START Records

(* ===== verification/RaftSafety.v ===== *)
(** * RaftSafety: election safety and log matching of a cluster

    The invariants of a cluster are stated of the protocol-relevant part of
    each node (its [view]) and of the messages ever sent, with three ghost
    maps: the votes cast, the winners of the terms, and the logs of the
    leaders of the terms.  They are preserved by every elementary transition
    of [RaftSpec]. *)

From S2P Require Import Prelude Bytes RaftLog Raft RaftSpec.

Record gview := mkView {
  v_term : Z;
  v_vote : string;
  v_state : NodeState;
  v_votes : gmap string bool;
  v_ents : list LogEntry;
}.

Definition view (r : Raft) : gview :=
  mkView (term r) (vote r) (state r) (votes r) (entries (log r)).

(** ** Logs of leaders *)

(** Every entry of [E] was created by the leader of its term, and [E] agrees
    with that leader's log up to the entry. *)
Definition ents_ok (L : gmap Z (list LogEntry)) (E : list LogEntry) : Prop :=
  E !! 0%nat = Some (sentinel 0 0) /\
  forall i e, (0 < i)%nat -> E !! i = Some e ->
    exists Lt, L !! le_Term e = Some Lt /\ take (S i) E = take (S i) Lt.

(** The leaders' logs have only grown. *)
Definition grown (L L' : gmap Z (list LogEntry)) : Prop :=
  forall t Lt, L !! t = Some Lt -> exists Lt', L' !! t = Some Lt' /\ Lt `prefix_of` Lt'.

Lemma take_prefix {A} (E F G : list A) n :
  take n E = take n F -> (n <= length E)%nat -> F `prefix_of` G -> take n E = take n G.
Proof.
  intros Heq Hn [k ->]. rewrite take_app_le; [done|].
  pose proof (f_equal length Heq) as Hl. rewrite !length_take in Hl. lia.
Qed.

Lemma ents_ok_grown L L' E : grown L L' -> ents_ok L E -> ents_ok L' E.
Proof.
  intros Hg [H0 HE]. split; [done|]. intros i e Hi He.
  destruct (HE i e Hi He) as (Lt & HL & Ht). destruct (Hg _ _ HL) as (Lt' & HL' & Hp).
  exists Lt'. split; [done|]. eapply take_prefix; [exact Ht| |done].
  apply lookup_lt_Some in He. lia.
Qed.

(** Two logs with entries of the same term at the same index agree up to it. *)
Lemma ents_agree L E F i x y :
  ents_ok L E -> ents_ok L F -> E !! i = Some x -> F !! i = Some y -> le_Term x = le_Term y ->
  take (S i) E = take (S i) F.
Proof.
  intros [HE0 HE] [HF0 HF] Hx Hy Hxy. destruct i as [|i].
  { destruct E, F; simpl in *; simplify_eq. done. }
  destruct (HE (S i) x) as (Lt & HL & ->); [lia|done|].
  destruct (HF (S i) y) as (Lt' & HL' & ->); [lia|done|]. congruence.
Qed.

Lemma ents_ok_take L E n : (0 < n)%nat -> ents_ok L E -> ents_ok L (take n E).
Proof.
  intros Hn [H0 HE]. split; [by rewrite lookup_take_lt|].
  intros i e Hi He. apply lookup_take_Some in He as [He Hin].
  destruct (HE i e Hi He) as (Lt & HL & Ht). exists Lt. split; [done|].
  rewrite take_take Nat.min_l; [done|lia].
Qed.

END Records
START Records

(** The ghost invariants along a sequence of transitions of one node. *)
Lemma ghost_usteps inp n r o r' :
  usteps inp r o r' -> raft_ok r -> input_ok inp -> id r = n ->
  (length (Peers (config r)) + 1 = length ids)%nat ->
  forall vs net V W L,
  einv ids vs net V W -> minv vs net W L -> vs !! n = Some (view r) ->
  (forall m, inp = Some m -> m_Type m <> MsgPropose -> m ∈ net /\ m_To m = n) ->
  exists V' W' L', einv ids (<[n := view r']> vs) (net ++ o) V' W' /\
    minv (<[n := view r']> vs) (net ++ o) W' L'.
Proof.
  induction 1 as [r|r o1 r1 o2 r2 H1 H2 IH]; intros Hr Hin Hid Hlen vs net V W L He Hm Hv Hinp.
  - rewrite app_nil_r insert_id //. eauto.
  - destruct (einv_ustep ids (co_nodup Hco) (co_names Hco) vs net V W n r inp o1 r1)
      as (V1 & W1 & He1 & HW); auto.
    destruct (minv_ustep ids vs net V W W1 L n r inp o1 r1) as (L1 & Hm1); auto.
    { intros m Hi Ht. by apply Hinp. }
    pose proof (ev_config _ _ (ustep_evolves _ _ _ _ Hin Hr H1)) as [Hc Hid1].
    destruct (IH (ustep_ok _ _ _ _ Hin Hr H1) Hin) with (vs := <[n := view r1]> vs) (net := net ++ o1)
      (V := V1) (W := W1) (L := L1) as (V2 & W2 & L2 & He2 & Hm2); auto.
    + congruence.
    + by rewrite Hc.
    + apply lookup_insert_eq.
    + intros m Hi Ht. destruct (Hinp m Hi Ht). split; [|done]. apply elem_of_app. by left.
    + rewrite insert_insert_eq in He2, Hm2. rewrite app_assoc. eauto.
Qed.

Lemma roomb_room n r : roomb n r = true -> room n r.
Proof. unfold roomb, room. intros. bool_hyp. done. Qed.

END Records
START Records

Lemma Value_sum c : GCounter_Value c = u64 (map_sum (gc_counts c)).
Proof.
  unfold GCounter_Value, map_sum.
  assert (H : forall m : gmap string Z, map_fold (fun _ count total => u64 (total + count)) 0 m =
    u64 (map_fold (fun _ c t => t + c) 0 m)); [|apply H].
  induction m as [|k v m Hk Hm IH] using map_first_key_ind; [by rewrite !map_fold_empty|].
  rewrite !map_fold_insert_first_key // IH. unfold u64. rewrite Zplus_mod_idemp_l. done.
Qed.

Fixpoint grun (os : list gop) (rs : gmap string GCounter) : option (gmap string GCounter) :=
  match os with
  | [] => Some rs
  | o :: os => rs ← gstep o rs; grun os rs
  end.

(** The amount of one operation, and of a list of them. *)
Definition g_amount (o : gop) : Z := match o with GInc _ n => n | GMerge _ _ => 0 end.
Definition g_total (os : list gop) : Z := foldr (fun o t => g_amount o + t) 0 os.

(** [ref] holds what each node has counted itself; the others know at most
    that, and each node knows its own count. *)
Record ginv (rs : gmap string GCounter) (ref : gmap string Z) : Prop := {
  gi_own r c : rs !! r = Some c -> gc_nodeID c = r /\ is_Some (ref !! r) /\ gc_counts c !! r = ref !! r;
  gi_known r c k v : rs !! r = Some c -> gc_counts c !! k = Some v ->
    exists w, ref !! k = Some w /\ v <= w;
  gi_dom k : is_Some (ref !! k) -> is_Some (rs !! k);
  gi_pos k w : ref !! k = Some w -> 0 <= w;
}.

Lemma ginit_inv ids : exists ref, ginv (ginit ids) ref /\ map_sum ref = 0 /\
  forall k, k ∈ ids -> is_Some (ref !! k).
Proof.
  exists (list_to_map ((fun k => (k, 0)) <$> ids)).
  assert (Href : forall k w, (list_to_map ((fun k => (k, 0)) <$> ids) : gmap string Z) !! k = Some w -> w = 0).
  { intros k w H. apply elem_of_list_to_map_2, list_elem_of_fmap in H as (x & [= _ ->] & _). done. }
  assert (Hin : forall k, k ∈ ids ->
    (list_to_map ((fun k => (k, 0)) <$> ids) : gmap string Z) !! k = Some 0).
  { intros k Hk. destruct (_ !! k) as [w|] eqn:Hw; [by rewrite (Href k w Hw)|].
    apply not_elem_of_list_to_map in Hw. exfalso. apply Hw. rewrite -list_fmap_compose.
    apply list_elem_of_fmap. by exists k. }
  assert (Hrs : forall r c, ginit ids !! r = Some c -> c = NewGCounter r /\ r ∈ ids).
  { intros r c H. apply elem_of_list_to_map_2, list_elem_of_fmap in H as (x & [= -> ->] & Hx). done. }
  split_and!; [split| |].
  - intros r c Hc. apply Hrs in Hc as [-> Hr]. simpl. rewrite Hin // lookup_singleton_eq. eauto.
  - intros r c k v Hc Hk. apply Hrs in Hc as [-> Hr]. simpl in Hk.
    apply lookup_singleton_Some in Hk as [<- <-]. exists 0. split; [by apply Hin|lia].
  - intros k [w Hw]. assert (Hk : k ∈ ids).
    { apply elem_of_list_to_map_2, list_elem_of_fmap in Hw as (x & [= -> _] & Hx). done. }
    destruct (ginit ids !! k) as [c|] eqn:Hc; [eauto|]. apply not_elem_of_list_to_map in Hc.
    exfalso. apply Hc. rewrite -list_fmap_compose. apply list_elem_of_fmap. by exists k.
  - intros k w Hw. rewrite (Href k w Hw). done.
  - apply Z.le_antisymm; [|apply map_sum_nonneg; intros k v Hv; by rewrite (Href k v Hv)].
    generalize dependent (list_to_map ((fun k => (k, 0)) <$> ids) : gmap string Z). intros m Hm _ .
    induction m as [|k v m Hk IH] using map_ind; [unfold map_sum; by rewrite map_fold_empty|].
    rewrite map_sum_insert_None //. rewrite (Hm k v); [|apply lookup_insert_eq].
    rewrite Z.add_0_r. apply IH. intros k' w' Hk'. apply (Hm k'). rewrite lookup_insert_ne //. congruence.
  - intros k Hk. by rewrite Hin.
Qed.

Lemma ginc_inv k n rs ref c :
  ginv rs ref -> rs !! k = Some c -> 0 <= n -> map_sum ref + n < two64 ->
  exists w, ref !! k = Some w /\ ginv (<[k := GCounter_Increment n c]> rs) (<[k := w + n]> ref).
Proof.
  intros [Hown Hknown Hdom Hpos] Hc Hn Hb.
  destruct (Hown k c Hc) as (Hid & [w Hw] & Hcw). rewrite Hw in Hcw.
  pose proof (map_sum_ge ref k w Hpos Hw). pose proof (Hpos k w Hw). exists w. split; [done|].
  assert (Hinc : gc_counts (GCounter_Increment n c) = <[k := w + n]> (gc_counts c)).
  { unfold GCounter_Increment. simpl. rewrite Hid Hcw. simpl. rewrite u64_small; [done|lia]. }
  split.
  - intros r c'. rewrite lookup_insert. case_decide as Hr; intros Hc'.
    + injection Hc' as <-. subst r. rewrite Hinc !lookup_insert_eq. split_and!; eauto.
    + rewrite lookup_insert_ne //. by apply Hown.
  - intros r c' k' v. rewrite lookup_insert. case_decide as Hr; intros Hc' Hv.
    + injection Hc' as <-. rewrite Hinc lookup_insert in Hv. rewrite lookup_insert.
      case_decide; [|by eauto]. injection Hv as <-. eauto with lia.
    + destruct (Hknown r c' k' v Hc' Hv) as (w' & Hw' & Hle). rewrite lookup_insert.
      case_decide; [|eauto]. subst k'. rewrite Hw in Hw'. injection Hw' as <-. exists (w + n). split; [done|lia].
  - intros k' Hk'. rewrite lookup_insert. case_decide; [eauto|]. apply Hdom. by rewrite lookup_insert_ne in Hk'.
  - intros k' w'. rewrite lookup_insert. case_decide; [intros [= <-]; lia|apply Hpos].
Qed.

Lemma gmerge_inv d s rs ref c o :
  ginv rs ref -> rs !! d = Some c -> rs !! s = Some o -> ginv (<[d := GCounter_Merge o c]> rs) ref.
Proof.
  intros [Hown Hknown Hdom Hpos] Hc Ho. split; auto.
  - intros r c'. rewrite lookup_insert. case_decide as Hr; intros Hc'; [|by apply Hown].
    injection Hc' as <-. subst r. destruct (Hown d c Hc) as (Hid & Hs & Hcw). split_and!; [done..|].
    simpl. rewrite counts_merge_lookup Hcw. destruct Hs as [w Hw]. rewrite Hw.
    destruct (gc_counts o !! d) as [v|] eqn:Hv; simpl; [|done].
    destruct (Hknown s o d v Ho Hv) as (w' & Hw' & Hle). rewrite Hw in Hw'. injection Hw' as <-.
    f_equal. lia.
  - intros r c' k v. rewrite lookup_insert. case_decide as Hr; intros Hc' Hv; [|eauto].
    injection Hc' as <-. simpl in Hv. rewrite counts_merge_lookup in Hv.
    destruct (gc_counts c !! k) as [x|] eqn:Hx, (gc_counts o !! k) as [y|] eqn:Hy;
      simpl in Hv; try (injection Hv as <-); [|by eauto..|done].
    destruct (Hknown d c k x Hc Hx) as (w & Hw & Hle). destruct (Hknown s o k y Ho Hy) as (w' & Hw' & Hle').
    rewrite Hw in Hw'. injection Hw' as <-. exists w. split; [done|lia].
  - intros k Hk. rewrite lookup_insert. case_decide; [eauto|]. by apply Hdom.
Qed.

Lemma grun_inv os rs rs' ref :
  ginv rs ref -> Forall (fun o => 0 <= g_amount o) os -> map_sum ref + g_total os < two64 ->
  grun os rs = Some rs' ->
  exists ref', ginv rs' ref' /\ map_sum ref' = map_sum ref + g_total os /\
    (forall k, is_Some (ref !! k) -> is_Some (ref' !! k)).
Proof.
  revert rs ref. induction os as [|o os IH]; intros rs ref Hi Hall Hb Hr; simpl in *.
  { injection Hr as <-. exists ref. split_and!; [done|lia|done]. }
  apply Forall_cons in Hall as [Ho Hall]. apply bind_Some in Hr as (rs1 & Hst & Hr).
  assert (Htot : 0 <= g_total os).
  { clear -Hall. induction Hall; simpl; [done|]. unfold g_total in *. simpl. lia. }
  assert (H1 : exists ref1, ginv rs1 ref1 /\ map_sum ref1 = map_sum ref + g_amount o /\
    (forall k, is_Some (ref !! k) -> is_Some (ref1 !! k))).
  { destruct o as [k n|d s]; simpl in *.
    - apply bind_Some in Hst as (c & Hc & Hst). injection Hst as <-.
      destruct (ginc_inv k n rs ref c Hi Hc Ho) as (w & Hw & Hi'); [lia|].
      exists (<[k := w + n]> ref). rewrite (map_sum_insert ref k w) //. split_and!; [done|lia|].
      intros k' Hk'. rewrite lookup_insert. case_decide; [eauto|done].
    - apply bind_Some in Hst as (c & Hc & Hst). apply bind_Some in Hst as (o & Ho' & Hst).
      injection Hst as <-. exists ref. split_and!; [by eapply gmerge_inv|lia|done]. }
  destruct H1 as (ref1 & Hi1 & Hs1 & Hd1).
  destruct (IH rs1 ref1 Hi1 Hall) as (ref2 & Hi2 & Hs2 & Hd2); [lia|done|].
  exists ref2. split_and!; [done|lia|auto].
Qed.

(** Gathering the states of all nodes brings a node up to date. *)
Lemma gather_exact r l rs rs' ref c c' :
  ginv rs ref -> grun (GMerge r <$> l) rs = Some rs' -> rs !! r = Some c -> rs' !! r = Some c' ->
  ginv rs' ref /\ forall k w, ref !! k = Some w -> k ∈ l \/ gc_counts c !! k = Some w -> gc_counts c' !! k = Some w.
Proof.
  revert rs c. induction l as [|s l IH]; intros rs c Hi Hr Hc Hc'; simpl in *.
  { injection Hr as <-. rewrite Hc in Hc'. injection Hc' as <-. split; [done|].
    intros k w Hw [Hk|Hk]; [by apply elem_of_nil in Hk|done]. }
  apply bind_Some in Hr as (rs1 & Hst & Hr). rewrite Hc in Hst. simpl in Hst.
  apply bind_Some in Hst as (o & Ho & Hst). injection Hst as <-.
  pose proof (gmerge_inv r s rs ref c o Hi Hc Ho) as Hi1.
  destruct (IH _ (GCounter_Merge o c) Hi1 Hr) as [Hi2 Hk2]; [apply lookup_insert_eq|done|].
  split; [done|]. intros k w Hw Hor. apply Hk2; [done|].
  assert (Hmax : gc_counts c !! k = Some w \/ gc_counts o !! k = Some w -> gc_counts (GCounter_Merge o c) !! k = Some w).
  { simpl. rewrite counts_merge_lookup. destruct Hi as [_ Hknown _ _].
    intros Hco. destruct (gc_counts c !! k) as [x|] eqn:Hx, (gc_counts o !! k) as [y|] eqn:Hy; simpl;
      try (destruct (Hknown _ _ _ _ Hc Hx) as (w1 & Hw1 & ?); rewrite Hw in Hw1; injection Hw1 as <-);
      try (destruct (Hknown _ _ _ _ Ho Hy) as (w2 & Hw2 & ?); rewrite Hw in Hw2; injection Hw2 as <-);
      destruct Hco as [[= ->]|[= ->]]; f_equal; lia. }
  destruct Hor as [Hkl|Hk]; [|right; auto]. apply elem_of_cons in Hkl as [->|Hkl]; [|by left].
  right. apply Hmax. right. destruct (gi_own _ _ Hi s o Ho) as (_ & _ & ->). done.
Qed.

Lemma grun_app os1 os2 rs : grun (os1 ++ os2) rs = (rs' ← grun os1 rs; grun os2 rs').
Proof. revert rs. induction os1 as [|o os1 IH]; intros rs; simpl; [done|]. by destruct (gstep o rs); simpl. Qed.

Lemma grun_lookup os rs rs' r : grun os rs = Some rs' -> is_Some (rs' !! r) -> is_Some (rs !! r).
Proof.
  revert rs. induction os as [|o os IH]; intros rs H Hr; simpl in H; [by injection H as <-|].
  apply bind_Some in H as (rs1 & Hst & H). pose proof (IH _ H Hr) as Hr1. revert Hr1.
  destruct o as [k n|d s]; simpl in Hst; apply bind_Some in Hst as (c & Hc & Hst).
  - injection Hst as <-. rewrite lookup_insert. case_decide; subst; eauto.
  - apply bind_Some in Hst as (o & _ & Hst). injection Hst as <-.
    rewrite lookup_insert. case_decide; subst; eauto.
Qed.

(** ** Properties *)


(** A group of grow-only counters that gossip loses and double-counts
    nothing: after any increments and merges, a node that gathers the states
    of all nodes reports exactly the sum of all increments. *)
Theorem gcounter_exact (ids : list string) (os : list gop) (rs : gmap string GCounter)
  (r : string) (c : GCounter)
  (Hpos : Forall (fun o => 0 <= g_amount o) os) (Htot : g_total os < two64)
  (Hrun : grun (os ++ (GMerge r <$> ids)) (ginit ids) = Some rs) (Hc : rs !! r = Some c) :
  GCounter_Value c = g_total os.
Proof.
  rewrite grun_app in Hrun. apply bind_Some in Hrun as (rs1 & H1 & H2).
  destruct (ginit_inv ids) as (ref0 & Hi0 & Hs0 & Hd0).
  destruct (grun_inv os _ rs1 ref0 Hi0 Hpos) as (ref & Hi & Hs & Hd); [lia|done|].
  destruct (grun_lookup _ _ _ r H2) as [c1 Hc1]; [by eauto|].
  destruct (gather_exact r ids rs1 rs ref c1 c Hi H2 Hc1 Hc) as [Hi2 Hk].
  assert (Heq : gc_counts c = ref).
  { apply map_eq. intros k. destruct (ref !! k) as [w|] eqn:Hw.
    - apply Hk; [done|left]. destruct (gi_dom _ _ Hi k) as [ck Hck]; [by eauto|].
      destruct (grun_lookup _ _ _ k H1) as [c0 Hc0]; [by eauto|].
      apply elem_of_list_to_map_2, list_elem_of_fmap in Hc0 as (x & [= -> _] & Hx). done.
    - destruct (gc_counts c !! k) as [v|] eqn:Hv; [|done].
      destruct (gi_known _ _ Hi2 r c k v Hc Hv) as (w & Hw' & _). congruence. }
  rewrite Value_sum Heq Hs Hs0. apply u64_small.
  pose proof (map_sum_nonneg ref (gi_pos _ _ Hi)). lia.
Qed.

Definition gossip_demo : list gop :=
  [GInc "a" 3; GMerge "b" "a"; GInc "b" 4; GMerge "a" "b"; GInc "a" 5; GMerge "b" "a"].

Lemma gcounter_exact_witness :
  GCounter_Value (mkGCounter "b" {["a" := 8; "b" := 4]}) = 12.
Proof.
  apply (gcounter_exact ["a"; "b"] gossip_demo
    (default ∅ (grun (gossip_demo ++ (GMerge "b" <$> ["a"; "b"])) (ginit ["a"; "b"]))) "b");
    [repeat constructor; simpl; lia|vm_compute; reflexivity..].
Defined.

END Records

■ **Exercise requirements**: From the entries above, return exactly the line containing "Theorem gcounter_exact (ids", the line containing "assert (Heq : gc_counts c = ref).", and all lines between, and nothing else.

■ **Exercise solution**:
Theorem gcounter_exact (ids : list string) (os : list gop) (rs : gmap string GCounter)
  (r : string) (c : GCounter)
  (Hpos : Forall (fun o => 0 <= g_amount o) os) (Htot : g_total os < two64)
  (Hrun : grun (os ++ (GMerge r <$> ids)) (ginit ids) = Some rs) (Hc : rs !! r = Some c) :
  GCounter_Value c = g_total os.
Proof.
  rewrite grun_app in Hrun. apply bind_Some in Hrun as (rs1 & H1 & H2).
  destruct (ginit_inv ids) as (ref0 & Hi0 & Hs0 & Hd0).
  destruct (grun_inv os _ rs1 ref0 Hi0 Hpos) as (ref & Hi & Hs & Hd); [lia|done|].
  destruct (grun_lookup _ _ _ r H2) as [c1 Hc1]; [by eauto|].
  destruct (gather_exact r ids rs1 rs ref c1 c Hi H2 Hc1 Hc) as [Hi2 Hk].
  assert (Heq : gc_counts c = ref).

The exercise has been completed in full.